- **Task objective**
Line by line, restate the material exactly.

- **Data excerpts**

(** C25: nty_send of fewer than [2 ^ 31] bytes (its counts are int), whatever the kernel answers, provided that each
    of its waits for the descriptor in nty_poll_inner comes back: it returns after at most two steps for every byte, what has gone out is a
    prefix of the buffer, in order and without a gap, and the result is its length, or, if nothing has gone out, not
    positive.  When the kernel always takes something, everything goes out. *)
Theorem nty_send_correct w c fd buf k : at_ w = Client c → client c = CSend fd buf k → Z.of_nat (length buf) < 2 ^ 31 →
  ∃ n w', (n ≤ 2 * length buf + 1)%nat ∧ drive n w = Some w' ∧
    ∃ r sent chunks, at_ w' = Client (k r) ∧ outgoing w' = outgoing w ++ ((λ b, (fd, b)) <$> chunks) ∧
      concat chunks = take (Z.to_nat sent) buf ∧ 0 ≤ sent ≤ Z.of_nat (length buf) ∧
      (if sent =? 0 then r ≤ 0 else r = sent) ∧ ((∀ i, 0 < ret (kernel w i)) → sent = Z.of_nat (length buf)).
Proof.
  intros Ew Ec Hsm. assert (next_socket w = nty_send fd buf k w) as E by (unfold next_socket; by rewrite Ew, Ec).
  assert (∃ n w', (n ≤ 2 * length buf + 1)%nat ∧ drive n w = Some w' ∧ sends fd buf k 0 w w') as (n & w' & Hn & Hd & Hs).
  - unfold nty_send in E. rewrite accepted_small in E by lia. rewrite Z.sub_0_r in E.
    set (r := Z.max (-1) (Z.min (ret (now w)) (Z.of_nat (length buf)))) in *.
    assert (-1 ≤ r ≤ Z.of_nat (length buf)) as Hr by (unfold r; lia).
    assert ((∀ i, 0 < ret (kernel w i)) → r ≤ 0 → length buf = 0%nat) as Hpos.
    { intros Hall Hle. specialize (Hall (used w)). unfold r, now in Hle. lia. }
    destruct (Z.eqb_spec r 0) as [E0|Hne].
    + eexists 1%nat, _. split; [lia|]. split; [by eapply drive_call; [left; exact E|done]|]. apply sends_end with (r := r); [lia|done|done|simpl; lia|].
      intros Hall. rewrite Hpos; [done|done|lia].
    + destruct (Z.ltb_spec 0 r) as [Hgt|Hle]; unfold send_loop in E; rewrite u64_small in E by lia.
      * destruct (Z.ltb_spec r (Z.of_nat (length buf))) as [Hlt|Hge].
        -- destruct (sending_ends fd buf k Hsm (length buf - 1) (goto (Sending fd buf r k) (wrote fd (chunk buf 0 r) (answered (at_ w) w))) r)
             as (n & w' & Hn & Hd & Hs); [lia|lia|done|]. exists (S n), w'. split; [lia|].
           split; [eapply drive_call; [right; eexists _, _; exact E|exact Hd]|]. eapply (sends_chunk fd buf k 0 r w); [lia| | | |exact Hs]; [lia|done|done].
        -- eexists 1%nat, _. split; [lia|]. split; [by eapply drive_call; [left; exact E|done]|].
           eapply (sends_chunk fd buf k 0 r w (wrote fd (chunk buf 0 r) (answered (at_ w) w))); [lia|lia|done|done|].
           apply sends_end with (r := send_end r r); [lia|done|done| |intros _; lia].
           unfold send_end. rewrite (proj2 (Z.leb_gt _ _)) by lia. simpl. by rewrite (proj2 (Z.eqb_neq _ _)) by lia.
      * destruct (Z.ltb_spec 0 (Z.of_nat (length buf))) as [Hlt|Hge].
        -- destruct (sending_ends fd buf k Hsm (length buf) (goto (Sending fd buf 0 k) (answered (at_ w) w)) 0) as (n & w' & Hn & Hd & Hs); [lia|lia|done|].
           exists (S n), w'. split; [lia|]. split; [eapply drive_call; [right; eexists _, _; exact E|exact Hd]|exact Hs].
        -- eexists 1%nat, _. split; [lia|]. split; [by eapply drive_call; [left; exact E|done]|].
           apply sends_end with (r := send_end r 0); [lia|done|done| |intros _; lia]. unfold send_end. rewrite (proj2 (Z.leb_le _ _)) by lia. simpl. lia.
  - exists n, w'. split; [done|]. split; [done|]. destruct Hs as (r & sent & chunks & H1 & H2 & H3 & H4 & H5 & H6). exists r, sent, chunks.
    rewrite Z.sub_0_r in H3. by rewrite drop_0 in H3.
Qed.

- **Your response**
(** C25: nty_send of fewer than [2 ^ 31] bytes (its counts are int), whatever the kernel answers, provided that each
    of its waits for the descriptor in nty_poll_inner comes back: it returns after at most two steps for every byte, what has gone out is a
    prefix of the buffer, in order and without a gap, and the result is its length, or, if nothing has gone out, not
    positive.  When the kernel always takes something, everything goes out. *)
Theorem nty_send_correct w c fd buf k : at_ w = Client c → client c = CSend fd buf k → Z.of_nat (length buf) < 2 ^ 31 →
  ∃ n w', (n ≤ 2 * length buf + 1)%nat ∧ drive n w = Some w' ∧
    ∃ r sent chunks, at_ w' = Client (k r) ∧ outgoing w' = outgoing w ++ ((λ b, (fd, b)) <$> chunks) ∧
      concat chunks = take (Z.to_nat sent) buf ∧ 0 ≤ sent ≤ Z.of_nat (length buf) ∧
      (if sent =? 0 then r ≤ 0 else r = sent) ∧ ((∀ i, 0 < ret (kernel w i)) → sent = Z.of_nat (length buf)).
Proof.
  intros Ew Ec Hsm. assert (next_socket w = nty_send fd buf k w) as E by (unfold next_socket; by rewrite Ew, Ec).
  assert (∃ n w', (n ≤ 2 * length buf + 1)%nat ∧ drive n w = Some w' ∧ sends fd buf k 0 w w') as (n & w' & Hn & Hd & Hs).
  - unfold nty_send in E. rewrite accepted_small in E by lia. rewrite Z.sub_0_r in E.
    set (r := Z.max (-1) (Z.min (ret (now w)) (Z.of_nat (length buf)))) in *.
    assert (-1 ≤ r ≤ Z.of_nat (length buf)) as Hr by (unfold r; lia).
    assert ((∀ i, 0 < ret (kernel w i)) → r ≤ 0 → length buf = 0%nat) as Hpos.
    { intros Hall Hle. specialize (Hall (used w)). unfold r, now in Hle. lia. }
    destruct (Z.eqb_spec r 0) as [E0|Hne].
    + eexists 1%nat, _. split; [lia|]. split; [by eapply drive_call; [left; exact E|done]|]. apply sends_end with (r := r); [lia|done|done|simpl; lia|].
      intros Hall. rewrite Hpos; [done|done|lia].
    + destruct (Z.ltb_spec 0 r) as [Hgt|Hle]; unfold send_loop in E; rewrite u64_small in E by lia.
      * destruct (Z.ltb_spec r (Z.of_nat (length buf))) as [Hlt|Hge].
        -- destruct (sending_ends fd buf k Hsm (length buf - 1) (goto (Sending fd buf r k) (wrote fd (chunk buf 0 r) (answered (at_ w) w))) r)
             as (n & w' & Hn & Hd & Hs); [lia|lia|done|]. exists (S n), w'. split; [lia|].
           split; [eapply drive_call; [right; eexists _, _; exact E|exact Hd]|]. eapply (sends_chunk fd buf k 0 r w); [lia| | | |exact Hs]; [lia|done|done].
        -- eexists 1%nat, _. split; [lia|]. split; [by eapply drive_call; [left; exact E|done]|].
           eapply (sends_chunk fd buf k 0 r w (wrote fd (chunk buf 0 r) (answered (at_ w) w))); [lia|lia|done|done|].
           apply sends_end with (r := send_end r r); [lia|done|done| |intros _; lia].
           unfold send_end. rewrite (proj2 (Z.leb_gt _ _)) by lia. simpl. by rewrite (proj2 (Z.eqb_neq _ _)) by lia.
      * destruct (Z.ltb_spec 0 (Z.of_nat (length buf))) as [Hlt|Hge].
        -- destruct (sending_ends fd buf k Hsm (length buf) (goto (Sending fd buf 0 k) (answered (at_ w) w)) 0) as (n & w' & Hn & Hd & Hs); [lia|lia|done|].
           exists (S n), w'. split; [lia|]. split; [eapply drive_call; [right; eexists _, _; exact E|exact Hd]|exact Hs].
        -- eexists 1%nat, _. split; [lia|]. split; [by eapply drive_call; [left; exact E|done]|].
           apply sends_end with (r := send_end r 0); [lia|done|done| |intros _; lia]. unfold send_end. rewrite (proj2 (Z.leb_le _ _)) by lia. simpl. lia.
  - exists n, w'. split; [done|]. split; [done|]. destruct Hs as (r & sent & chunks & H1 & H2 & H3 & H4 & H5 & H6). exists r, sent, chunks.
    rewrite Z.sub_0_r in H3. by rewrite drop_0 in H3.
Qed.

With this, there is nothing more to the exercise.